(* ===== verification/RaftNode.v ===== *)
(** * RaftNode: internal/raft/raft.go, with persist.go and snapshot.go

    One member of a Raft cluster: its state, the handlers of the two incoming
    RPCs, the code run on each reply, elections, proposals, commit
    advancement, the apply loop, and what is written to and read from the
    state file. A handler is a function of the node; [None] is a Go panic (an
    index out of range), and the RPCs it starts are returned as a list of
    calls. *)
From stdpp Require Import prelude gmap.
From Stdlib Require Import ZArith Lia Strings.Byte.
From S2P Require Import Prelude.
Local Open Scope Z_scope.

(** ** Data *)

Inductive Role := Follower | Candidate | Leader.

#[global] Instance Role_eq_dec : EqDecision Role.
Proof. solve_decision. Defined.

(** [Command] is a Go slice, which may be nil. *)
Record LogEntry := mkEntry { Term : Z; Command : option bytes }.

#[global] Instance LogEntry_eq_dec : EqDecision LogEntry.
Proof. solve_decision. Defined.

Record ApplyMsg := mkApply { CommandIndex : Z; ACommand : bytes }.

#[global] Instance ApplyMsg_eq_dec : EqDecision ApplyMsg.
Proof. solve_decision. Defined.

Record RequestVoteArgs := mkRV {
  rv_Term : Z; rv_CandidateId : bytes; rv_LastLogIndex : Z; rv_LastLogTerm : Z }.
Record RequestVoteReply := mkRVReply { rvr_Term : Z; rvr_VoteGranted : bool }.
Record AppendEntriesArgs := mkAE {
  ae_Term : Z; ae_LeaderId : bytes; ae_PrevLogIndex : Z; ae_PrevLogTerm : Z;
  ae_Entries : list LogEntry; ae_LeaderCommit : Z }.
Record AppendEntriesReply := mkAEReply {
  aer_Term : Z; aer_Success : bool; aer_ConflictIndex : Z; aer_ConflictTerm : Z }.

Record persistentState := mkPS { CurrentTerm : Z; VotedFor : bytes; Log : list LogEntry }.
Record Snapshot := mkSnap { LastIncludedIndex : Z; LastIncludedTerm : Z; SnapData : bytes }.

Record Node := mkNode {
  id : bytes;
  peers : list bytes;
  statePath : bool;             (* whether a state file is configured *)
  snapshotPath : bool;          (* whether a snapshot file is configured *)
  snapshotIndex : Z;
  snapshotTerm : Z;
  currentTerm : Z;
  votedFor : bytes;
  log : list LogEntry;
  commitIndex : Z;
  lastApplied : Z;
  role : Role;
  leaderId : bytes;
  lastHeartbeat : Z;
  nextIndex : gmap bytes Z;
  matchIndex : gmap bytes Z;
  commitNotify : bool;          (* whether the one-place channel is full *)
  votes : gmap Z Z;             (* the vote counter captured by the goroutines of each election, by term *)
  disk : option persistentState;(* the state file *)
  snapDisk : option Snapshot;   (* the snapshot file *)
  faults : list bool            (* which of the coming file replacements fail; past the end none does *)
}.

_Work order_. Write out, from the lines above, only those from the line with "lastHeartbeat : Z;" to the line with "snapDisk : option", exactly as given, including the first and the last.

_Answer space_.
  lastHeartbeat : Z;
  nextIndex : gmap bytes Z;
  matchIndex : gmap bytes Z;
  commitNotify : bool;          (* whether the one-place channel is full *)
  votes : gmap Z Z;             (* the vote counter captured by the goroutines of each election, by term *)
  disk : option persistentState;(* the state file *)
  snapDisk : option Snapshot;   (* the snapshot file *)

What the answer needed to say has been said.